El estigma asociado al aborto opera como un mecanismo de control social. Las mujeres procesadas no solo enfrentan la cárcel, sino también una condena pública alimentada por coberturas mediáticas estigmatizantes y agresiones dentro del sistema penitenciario, donde son etiquetadas como "asesinas de sus hijos". El sistema ignora por completo las determinantes sociales —como la pobreza extrema y la violencia—, incluso cuando las reconoce, actuando únicamente para condenar y no para proteger o reparar.

Una de las mayores deficiencias detectadas es la ausencia de un marco conceptual de Derechos Sexuales y Reproductivos (DSR) en el ámbito judicial. Las sentencias no reconocen los DSR como derechos fundamentales y la formación de jueces, fiscales y defensores no incluye esta dimensión de manera integral.

El sistema judicial uruguayo muestra resistencia a incorporar instrumentos internacionales de derechos humanos en sus debates y resoluciones. Esto resulta en una aplicación mecánica del derecho penal que ignora la complejidad de las decisiones reproductivas y las obligaciones del Estado de garantizar la salud. En muchas ocasiones, las defensas técnicas no invocan estos marcos, dejando a las mujeres en un estado de indefensión que se traduce en penas desproporcionadas en relación con los máximos previstos.

Uruguay enfrenta una contradicción jurídica al mantener el aborto como delito en el Código Penal, a pesar de contar con una ley que permite su práctica legal bajo ciertas condiciones. La normativa vigente impone limitaciones que excluyen a las mujeres del sistema de salud, tales como restricciones de plazos, el requisito de un año de residencia para migrantes y barreras administrativas como los cinco días de "reflexión" obligatorios. Estas condiciones las obligan a continuar con embarazos no deseados o a enfrentarse a la criminalización y al riesgo de muerte.

Este complejo proceso no se adecua a las Directrices sobre la atención para el aborto de la Organización Mundial de la Salud, suponiendo un sobrecosto del 33% frente a lo que representaría si se aggiornara la normativa. Son las mujeres, personas con capacidad de gestar y los servicios de salud quienes asumen las consecuencias de una legislación que tutela en lugar de reconocer la autonomía reproductiva de quienes transitan por un embarazo.

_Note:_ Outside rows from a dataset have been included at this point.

(** Every record [merge] returns carries the counts of a record of the
    unified set: the one under its key, or the one under [Q1D.v2] for the
    key [Q1D2.v1]. *)
Lemma merge_record_origin w args algs results m k r :
  merge w args algs results = ok m -> In (k, r) m ->
  exists m0 k0 r0,
    merge_unified algs results = ok m0
    /\ In (k0, r0) m0
    /\ AlgRecord.count_direct r = AlgRecord.count_direct r0
    /\ AlgRecord.count_internal r = AlgRecord.count_internal r0
    /\ (k = "Q1D2.v1" /\ k0 = "Q1D.v2" /\ AlgRecord.name r = "Q1D2.v1"
        \/ k = k0 /\ k <> "Q1D2.v1" /\ AlgRecord.name r = AlgRecord.name r0).
Proof.
  intros H HI. apply merge_ok in H. destruct H as (m7 & tmp & H7 & Ht & _ & Hm).
  apply merge_filtered_descends in H7. destruct H7 as (m0 & Hu & Hd).
  exists m0. destruct (Hm _ _ HI) as [[-> ->] | (_ & Hne & HI7)].
  - destruct (Hd _ _ Ht) as (r0 & HI0 & (A1 & A2 & A3 & A4 & A5)).
    exists "Q1D.v2", r0. simpl. repeat split; auto.
  - destruct (Hd _ _ HI7) as (r0 & HI0 & (A1 & A2 & A3 & A4 & A5)).
    exists k, r0. repeat split; auto.
Qed.

(** ** Counts *)

Lemma get_count_nonneg r : counts_nonneg r -> 0 <= AlgRecord.get_count r.
Proof.
  intros [Hd Hi]. unfold AlgRecord.get_count.
  apply sum_nonneg in Hd. apply sum_nonneg in Hi. lia.
Qed.

Lemma merge_counts_nonneg w args algs results m k r :
  Forall (fun result => 0 <= AlgResultRecord.count result) results ->
  merge w args algs results = ok m -> In (k, r) m -> counts_nonneg r.
Proof.
  intros Hc H HI.
  destruct (merge_record_origin _ _ _ _ _ _ _ H HI)
    as (m0 & k0 & r0 & Hu & HI0 & Ed & Ei & _).
  pose proof (merge_unified_counts_nonneg _ _ _ Hc Hu) as Hn.
  rewrite Forall_forall in Hn. specialize (Hn _ HI0). simpl in Hn.
  unfold counts_nonneg. rewrite Ed, Ei. exact Hn.
Qed.

Lemma Qdiv_unit_interval (s c : Z) :
  0 <= s <= c -> 0 < c ->
  (0 <= inject_Z s / inject_Z c)%Q /\ (inject_Z s / inject_Z c <= 1)%Q.
Proof.
  intros Hs Hc. destruct c as [| p | p]; try lia.
  unfold Qdiv, Qmult, Qinv, Qle, inject_Z. simpl. lia.
Qed.

(** C5, as the code has it: [get_count()] is the sum of the direct counts
    plus the sum of the internal counts, and for every record of the
    mapping [merge] returns it is non-negative when no observation carries a
    negative count.  The program does not check the counts it reads. *)
Theorem get_count_is_sum_and_nonneg w args algs results m k r :
  Forall (fun result => 0 <= AlgResultRecord.count result) results ->
  merge w args algs results = ok m ->
  In (k, r) m ->
  AlgRecord.get_count r
  = sum (AlgRecord.count_direct r) + sum (AlgRecord.count_internal r)
  /\ 0 <= AlgRecord.get_count r.
Proof.
  intros Hc H HI. split; [reflexivity |].
  apply get_count_nonneg. eapply merge_counts_nonneg; eauto.
Qed.

(** The conversion to a float, in range and out of range. *)
Lemma float_in_range n : Z.abs n < float_limit -> float n = ok (inject_Z n).
Proof.
  intros H. unfold float.
  destruct (Z.ltb_spec (Z.abs n) float_limit) as [_ | Hge]; [reflexivity | lia].
Qed.

Lemma float_overflow n : float_limit <= Z.abs n -> float n = raise OverflowError.
Proof.
  intros H. unfold float.
  destruct (Z.ltb_spec (Z.abs n) float_limit) as [Hlt | _]; [lia | reflexivity].
Qed.

Lemma get_internal_fraction_in_range r :
  1 <= AlgRecord.get_count r < float_limit ->
  Z.abs (sum (AlgRecord.count_internal r)) < float_limit ->
  AlgRecord.get_internal_fraction r
  = ok (inject_Z (sum (AlgRecord.count_internal r))
        / inject_Z (AlgRecord.get_count r))%Q.
Proof.
  intros Hc Hi. unfold AlgRecord.get_internal_fraction.
  destruct (Z.ltb_spec (AlgRecord.get_count r) 1) as [Hlt | _]; [lia |].
  rewrite (float_in_range _ Hi). cbn [bind ok].
  rewrite float_in_range by lia. reflexivity.
Qed.

Lemma get_internal_fraction_overflow r :
  float_limit <= AlgRecord.get_count r ->
  AlgRecord.get_internal_fraction r = raise OverflowError.
Proof.
  intros Hc. assert (Hl : 1 < float_limit) by (vm_compute; reflexivity).
  unfold AlgRecord.get_internal_fraction.
  destruct (Z.ltb_spec (AlgRecord.get_count r) 1) as [Hlt | _]; [lia |].
  unfold float at 1.
  destruct (Z.abs (sum (AlgRecord.count_internal r)) <? float_limit);
    [| reflexivity].
  cbn [bind ok]. rewrite float_overflow by lia. reflexivity.
Qed.

(** C6, as the code has it: [get_internal_fraction()] is 1.0 when
    [get_count()] is below 1; otherwise it is the quotient of the internal
    sum by [get_count()], unless one of the two is too large for a float,
    and then it raises [OverflowError].  For every record of the mapping
    [merge] returns, when no observation carries a negative count: it is 1.0
    when [get_count()] is 0; when [get_count()] is not 0 and below
    2^1024 - 2^970 it is the quotient, which lies in [0, 1]; and from
    2^1024 - 2^970 on it raises [OverflowError]. *)
Theorem get_internal_fraction_cases w args algs results m k r :
  Forall (fun result => 0 <= AlgResultRecord.count result) results ->
  merge w args algs results = ok m ->
  In (k, r) m ->
  (AlgRecord.get_count r = 0 -> AlgRecord.get_internal_fraction r = ok 1%Q)
  /\ (AlgRecord.get_count r <> 0 ->
      AlgRecord.get_count r < float_limit ->
      AlgRecord.get_internal_fraction r
      = ok (inject_Z (sum (AlgRecord.count_internal r))
            / inject_Z (AlgRecord.get_count r))%Q
      /\ (0 <= inject_Z (sum (AlgRecord.count_internal r))
               / inject_Z (AlgRecord.get_count r))%Q
      /\ (inject_Z (sum (AlgRecord.count_internal r))
          / inject_Z (AlgRecord.get_count r) <= 1)%Q)
  /\ (float_limit <= AlgRecord.get_count r ->
      AlgRecord.get_internal_fraction r = raise OverflowError).
Proof.
  intros Hc H HI.
  pose proof (merge_counts_nonneg _ _ _ _ _ _ _ Hc H HI) as Hn.
  pose proof (get_count_nonneg _ Hn) as Hpos.
  destruct Hn as [Hd Hi]. apply sum_nonneg in Hd. apply sum_nonneg in Hi.
  assert (Hle : sum (AlgRecord.count_internal r) <= AlgRecord.get_count r)
    by (unfold AlgRecord.get_count; lia).
  assert (Hl : 1 < float_limit) by (vm_compute; reflexivity).
  split; [| split].
  - intros E. unfold AlgRecord.get_internal_fraction. rewrite E. reflexivity.
  - intros Hne Hlt. split.
    + apply get_internal_fraction_in_range; lia.
    + apply Qdiv_unit_interval; lia.
  - intros Hge. apply get_internal_fraction_overflow; lia.
Qed.

(** C10: in the mapping [merge] returns every key is the name of the record
    it maps to. *)
Theorem merge_keys_are_names w args algs results m :
  merge w args algs results = ok m -> Forall key_is_name m.
Proof.
  intros H. apply Forall_forall. intros [k r] HI. unfold key_is_name. simpl.
  destruct (merge_record_origin _ _ _ _ _ _ _ H HI)
    as (m0 & k0 & r0 & Hu & HI0 & _ & _ & Hk).
  destruct Hk as [(-> & _ & ->) | (-> & _ & ->)]; [reflexivity |].
  pose proof (merge_unified_key_is_name _ _ _ Hu) as Hn.
  rewrite Forall_forall in Hn. exact (Hn _ HI0).
Qed.

(** ** Totals *)

Lemma observed_total_cons k result results :
  observed_total k (result :: results)
  = (if String.eqb (AlgResultRecord.name result) k
     then AlgResultRecord.count result else 0)
    + observed_total k results.
Proof.
  unfold observed_total. simpl.
  destruct (String.eqb (AlgResultRecord.name result) k); simpl;
    [apply sum_cons | lia].
Qed.

Lemma add_result_data_get_count r result r' :
  AlgRecord.add_result_data r result = ok r' ->
  AlgRecord.get_count r' = AlgRecord.get_count r + AlgResultRecord.count result.
Proof.
  unfold AlgRecord.add_result_data, AlgRecord.get_count. intros H. bind_inv H.
  destruct (AlgResultRecord.is_child result); bind_inv H; inversion H; subst;
    simpl; apply add_at_sum in Hm0; lia.
Qed.

Lemma add_result_totals f merged result merged' :
  totals_agree f merged ->
  add_result merged result = ok merged' ->
  totals_agree
    (fun k =>
       f k + (if String.eqb (AlgResultRecord.name result) k
              then AlgResultRecord.count result else 0))
    merged'.
Proof.
  intros Hf. unfold add_result, dict_setdefault.
  destruct (dict_get (AlgResultRecord.name result) merged) as [r0 |] eqn:E;
    intros H; bind_inv H; inversion H; subst; clear H; intros k;
    destruct (String.eqb_spec (AlgResultRecord.name result) k) as [<- | Hne].
  - rewrite dict_get_set_eq. apply add_result_data_get_count in Hm.
    specialize (Hf (AlgResultRecord.name result)). rewrite E in Hf. lia.
  - rewrite dict_get_set_neq by congruence.
    specialize (Hf k). destruct (dict_get k merged); lia.
  - rewrite dict_get_set_eq. apply add_result_data_get_count in Hm.
    specialize (Hf (AlgResultRecord.name result)). rewrite E in Hf.
    change (AlgRecord.get_count
              (AlgRecord.init (inr (AlgResultRecord.name result)))) with 0 in Hm.
    lia.
  - rewrite !dict_get_set_neq by congruence.
    specialize (Hf k). destruct (dict_get k merged); lia.
Qed.

Lemma add_results_totals results f merged merged' :
  totals_agree f merged ->
  add_results results merged = ok merged' ->
  totals_agree (fun k => f k + observed_total k results) merged'.
Proof.
  unfold add_results. revert f merged.
  induction results as [| result results IH]; simpl; intros f merged Hf H.
  - inversion H; subst. intros k. specialize (Hf k).
    unfold observed_total, sum. simpl. destruct (dict_get k merged'); lia.
  - bind_inv H. pose proof (add_result_totals _ _ _ _ Hf Hm) as Hf1.
    pose proof (IH _ _ Hf1 H) as Hf2. intros k. specialize (Hf2 k).
    rewrite observed_total_cons. destruct (dict_get k merged'); lia.
Qed.

Lemma add_known_totals algs : totals_agree (fun _ => 0) (add_known algs).
Proof.
  pose proof (add_known_inv (fun kv => AlgRecord.get_count (snd kv) = 0)
                (fun alg => eq_refl) algs) as Hz.
  intros k. destruct (dict_get k (add_known algs)) as [r |] eqn:E;
    [| reflexivity].
  apply dict_get_In in E. rewrite Forall_forall in Hz. exact (Hz _ E).
Qed.

(** In the unified set [get_count()] is the total of the observations of
    the name: every observation was added once. *)
Lemma merge_unified_totals algs results m0 k r :
  merge_unified algs results = ok m0 ->
  dict_get k m0 = Some r ->
  AlgRecord.get_count r = observed_total k results.
Proof.
  unfold merge_unified. intros H Hg.
  pose proof (add_results_totals _ _ _ _ (add_known_totals algs) H k) as Ht.
  simpl in Ht. rewrite Hg in Ht. exact Ht.
Qed.

(** X8: [get_count()] of a returned record is the sum of the counts of
    all observations of its name, every observation being added once; the
    record under [Q1D2.v1] carries the observations of [Q1D.v2]. *)
Lemma merge_totals w args algs results m k r :
  merge w args algs results = ok m ->
  In (k, r) m ->
  AlgRecord.get_count r
  = observed_total (if String.eqb k "Q1D2.v1" then "Q1D.v2" else k) results.
Proof.
  intros H HI.
  destruct (merge_record_origin _ _ _ _ _ _ _ H HI)
    as (m0 & k0 & r0 & Hu & HI0 & Ed & Ei & Hk).
  pose proof (In_dict_get _ _ _ _ (merge_unified_NoDup _ _ _ Hu) HI0) as Hg.
  apply (merge_unified_totals _ _ _ _ _ Hu) in Hg.
  unfold AlgRecord.get_count in *. rewrite Ed, Ei, Hg.
  destruct Hk as [(-> & -> & _) | (-> & Hne & _)].
  - reflexivity.
  - destruct (String.eqb_spec k0 "Q1D2.v1"); [contradiction | reflexivity].
Qed.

Uruguay tiene la oportunidad de abordar las necesidades que continúan generando injusticia y sufrimiento innecesario. Repensar la lógica del castigo es fundamental; por ejemplo, se debe promover el uso de medidas alternativas al encarcelamiento para mujeres con dependientes a su cargo, evitando así la aplicación casi automática de la prisión preventiva.

La persistencia de la criminalización contribuye a perpetuar la violencia simbólica y el estigma. El sistema de justicia uruguayo enfrenta el desafío de superar concepciones tutelantes y punitivistas, alineándose con un enfoque de derechos humanos en el que la autonomía reproductiva sea garantizada universalmente y sin discriminación, en lugar de ser objeto de castigo.